--- RECORD SET ---

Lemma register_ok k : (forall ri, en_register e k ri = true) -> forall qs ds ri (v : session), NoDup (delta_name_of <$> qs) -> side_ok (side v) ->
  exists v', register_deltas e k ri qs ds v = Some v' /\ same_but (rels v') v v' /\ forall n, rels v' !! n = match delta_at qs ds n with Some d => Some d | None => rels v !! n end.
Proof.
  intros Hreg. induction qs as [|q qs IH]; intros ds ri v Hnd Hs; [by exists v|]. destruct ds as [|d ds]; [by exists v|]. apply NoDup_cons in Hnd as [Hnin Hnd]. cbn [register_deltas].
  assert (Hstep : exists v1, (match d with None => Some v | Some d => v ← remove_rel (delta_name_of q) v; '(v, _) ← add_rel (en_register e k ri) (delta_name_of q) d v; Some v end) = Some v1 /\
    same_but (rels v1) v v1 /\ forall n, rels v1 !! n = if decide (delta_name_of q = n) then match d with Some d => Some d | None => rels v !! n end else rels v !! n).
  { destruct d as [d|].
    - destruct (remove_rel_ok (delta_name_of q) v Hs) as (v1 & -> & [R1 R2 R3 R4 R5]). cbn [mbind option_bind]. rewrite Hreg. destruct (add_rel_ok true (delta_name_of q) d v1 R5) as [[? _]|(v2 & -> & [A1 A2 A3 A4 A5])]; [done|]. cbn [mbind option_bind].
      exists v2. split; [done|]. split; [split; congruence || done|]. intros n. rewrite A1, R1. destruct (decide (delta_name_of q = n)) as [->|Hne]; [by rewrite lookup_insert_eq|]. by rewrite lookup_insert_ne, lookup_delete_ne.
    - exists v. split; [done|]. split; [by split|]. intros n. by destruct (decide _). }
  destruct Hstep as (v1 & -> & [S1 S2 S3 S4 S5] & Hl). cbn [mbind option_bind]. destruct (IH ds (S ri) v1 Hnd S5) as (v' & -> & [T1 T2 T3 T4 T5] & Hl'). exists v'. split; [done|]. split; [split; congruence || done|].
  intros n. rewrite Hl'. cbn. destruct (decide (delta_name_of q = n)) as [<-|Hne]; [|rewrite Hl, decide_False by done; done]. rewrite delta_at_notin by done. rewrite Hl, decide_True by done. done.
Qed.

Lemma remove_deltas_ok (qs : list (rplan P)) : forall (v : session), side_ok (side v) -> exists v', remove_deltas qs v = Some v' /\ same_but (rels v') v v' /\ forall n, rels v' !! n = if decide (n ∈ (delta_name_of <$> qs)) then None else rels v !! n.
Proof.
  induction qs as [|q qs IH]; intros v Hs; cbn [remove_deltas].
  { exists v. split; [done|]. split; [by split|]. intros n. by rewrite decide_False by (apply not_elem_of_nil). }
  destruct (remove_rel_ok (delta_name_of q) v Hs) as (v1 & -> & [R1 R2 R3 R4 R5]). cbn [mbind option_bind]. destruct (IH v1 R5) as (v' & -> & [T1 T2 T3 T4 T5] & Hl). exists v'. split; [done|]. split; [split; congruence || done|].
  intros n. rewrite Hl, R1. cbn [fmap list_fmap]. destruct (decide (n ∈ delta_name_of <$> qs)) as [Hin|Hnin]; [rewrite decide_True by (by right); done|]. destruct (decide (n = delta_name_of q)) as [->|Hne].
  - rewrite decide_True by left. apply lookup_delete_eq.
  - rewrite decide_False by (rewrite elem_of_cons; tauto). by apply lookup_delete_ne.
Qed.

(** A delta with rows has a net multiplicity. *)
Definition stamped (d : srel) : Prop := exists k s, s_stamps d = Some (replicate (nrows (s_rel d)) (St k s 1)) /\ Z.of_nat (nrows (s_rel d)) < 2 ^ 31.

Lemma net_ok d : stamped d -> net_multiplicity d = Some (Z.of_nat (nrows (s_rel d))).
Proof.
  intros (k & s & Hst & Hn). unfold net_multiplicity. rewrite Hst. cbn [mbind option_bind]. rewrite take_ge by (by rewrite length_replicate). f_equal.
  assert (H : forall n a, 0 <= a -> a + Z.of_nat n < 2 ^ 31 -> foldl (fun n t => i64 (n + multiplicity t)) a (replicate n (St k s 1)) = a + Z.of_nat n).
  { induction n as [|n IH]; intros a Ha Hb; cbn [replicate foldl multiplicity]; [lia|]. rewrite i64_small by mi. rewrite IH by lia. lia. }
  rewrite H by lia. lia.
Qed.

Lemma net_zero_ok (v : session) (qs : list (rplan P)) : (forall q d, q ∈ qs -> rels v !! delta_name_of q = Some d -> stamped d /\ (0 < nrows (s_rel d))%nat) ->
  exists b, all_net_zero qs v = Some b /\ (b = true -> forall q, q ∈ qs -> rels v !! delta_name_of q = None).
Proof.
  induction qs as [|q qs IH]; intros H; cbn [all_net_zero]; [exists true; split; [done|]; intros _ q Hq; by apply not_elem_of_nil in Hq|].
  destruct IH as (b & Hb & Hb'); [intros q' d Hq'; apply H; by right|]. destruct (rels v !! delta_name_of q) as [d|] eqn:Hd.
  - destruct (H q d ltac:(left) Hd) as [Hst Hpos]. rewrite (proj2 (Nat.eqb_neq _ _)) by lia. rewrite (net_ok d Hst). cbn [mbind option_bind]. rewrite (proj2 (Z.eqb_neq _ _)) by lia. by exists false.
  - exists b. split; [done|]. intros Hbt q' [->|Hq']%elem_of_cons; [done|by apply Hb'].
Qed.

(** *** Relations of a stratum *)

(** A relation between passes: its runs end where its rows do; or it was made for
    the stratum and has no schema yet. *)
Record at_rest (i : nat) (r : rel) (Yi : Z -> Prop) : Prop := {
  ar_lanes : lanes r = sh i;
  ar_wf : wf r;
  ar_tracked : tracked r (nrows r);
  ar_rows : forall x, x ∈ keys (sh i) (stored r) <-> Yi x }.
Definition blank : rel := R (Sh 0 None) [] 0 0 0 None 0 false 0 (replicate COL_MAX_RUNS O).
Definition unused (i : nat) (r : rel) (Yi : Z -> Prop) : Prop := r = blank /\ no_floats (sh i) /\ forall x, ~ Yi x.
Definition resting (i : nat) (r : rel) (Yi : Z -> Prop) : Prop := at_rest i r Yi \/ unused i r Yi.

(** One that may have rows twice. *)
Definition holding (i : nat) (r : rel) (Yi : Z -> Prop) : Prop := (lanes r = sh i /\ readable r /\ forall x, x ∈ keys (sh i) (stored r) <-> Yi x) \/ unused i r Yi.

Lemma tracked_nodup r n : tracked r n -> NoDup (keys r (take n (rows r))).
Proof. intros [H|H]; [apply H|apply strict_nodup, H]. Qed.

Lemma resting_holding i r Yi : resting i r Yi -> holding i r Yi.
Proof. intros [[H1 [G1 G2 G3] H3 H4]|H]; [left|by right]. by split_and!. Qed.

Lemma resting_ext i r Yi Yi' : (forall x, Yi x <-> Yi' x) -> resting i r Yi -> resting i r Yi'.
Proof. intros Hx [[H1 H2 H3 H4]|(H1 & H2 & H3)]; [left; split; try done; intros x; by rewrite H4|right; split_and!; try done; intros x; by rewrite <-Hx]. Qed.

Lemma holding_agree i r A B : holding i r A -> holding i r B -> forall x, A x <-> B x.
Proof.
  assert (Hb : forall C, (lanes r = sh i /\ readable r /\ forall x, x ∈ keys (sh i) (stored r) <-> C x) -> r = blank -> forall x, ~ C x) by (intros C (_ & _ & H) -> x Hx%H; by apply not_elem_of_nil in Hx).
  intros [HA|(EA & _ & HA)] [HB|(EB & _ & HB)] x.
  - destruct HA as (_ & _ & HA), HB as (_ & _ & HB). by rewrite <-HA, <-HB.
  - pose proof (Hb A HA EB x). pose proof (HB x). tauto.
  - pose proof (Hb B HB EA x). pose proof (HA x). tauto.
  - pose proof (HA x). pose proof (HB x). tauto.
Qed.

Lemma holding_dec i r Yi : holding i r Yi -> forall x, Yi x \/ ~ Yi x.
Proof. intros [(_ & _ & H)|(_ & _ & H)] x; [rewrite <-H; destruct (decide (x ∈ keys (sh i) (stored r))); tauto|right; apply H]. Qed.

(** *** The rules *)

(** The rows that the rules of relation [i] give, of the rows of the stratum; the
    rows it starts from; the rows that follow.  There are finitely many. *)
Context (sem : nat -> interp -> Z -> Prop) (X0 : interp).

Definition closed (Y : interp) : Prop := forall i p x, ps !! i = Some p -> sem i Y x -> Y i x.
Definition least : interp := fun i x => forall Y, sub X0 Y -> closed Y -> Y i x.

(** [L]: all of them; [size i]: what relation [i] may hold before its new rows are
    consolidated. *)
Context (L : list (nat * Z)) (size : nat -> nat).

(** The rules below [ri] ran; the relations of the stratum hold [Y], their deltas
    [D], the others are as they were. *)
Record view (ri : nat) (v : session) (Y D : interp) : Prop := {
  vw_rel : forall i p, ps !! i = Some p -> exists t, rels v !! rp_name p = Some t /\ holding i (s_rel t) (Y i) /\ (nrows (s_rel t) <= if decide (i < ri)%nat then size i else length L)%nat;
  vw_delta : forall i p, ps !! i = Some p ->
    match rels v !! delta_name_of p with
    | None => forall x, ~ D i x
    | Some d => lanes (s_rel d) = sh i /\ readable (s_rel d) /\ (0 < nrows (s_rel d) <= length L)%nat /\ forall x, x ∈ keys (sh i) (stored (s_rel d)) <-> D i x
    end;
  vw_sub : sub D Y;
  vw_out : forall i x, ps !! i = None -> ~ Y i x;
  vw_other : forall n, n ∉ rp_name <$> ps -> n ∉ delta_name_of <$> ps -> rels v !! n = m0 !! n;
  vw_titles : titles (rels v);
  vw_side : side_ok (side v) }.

---

**REQUIRED ACTION**
In the records, find every line that has the string "stamped" and copy it.

**RESPONSE FOR THIS EXERCISE**
Definition stamped (d : srel) : Prop := exists k s, s_stamps d = Some (replicate (nrows (s_rel d)) (St k s 1)) /\ Z.of_nat (nrows (s_rel d)) < 2 ^ 31.
Lemma net_ok d : stamped d -> net_multiplicity d = Some (Z.of_nat (nrows (s_rel d))).
Lemma net_zero_ok (v : session) (qs : list (rplan P)) : (forall q d, q ∈ qs -> rels v !! delta_name_of q = Some d -> stamped d /\ (0 < nrows (s_rel d))%nat) ->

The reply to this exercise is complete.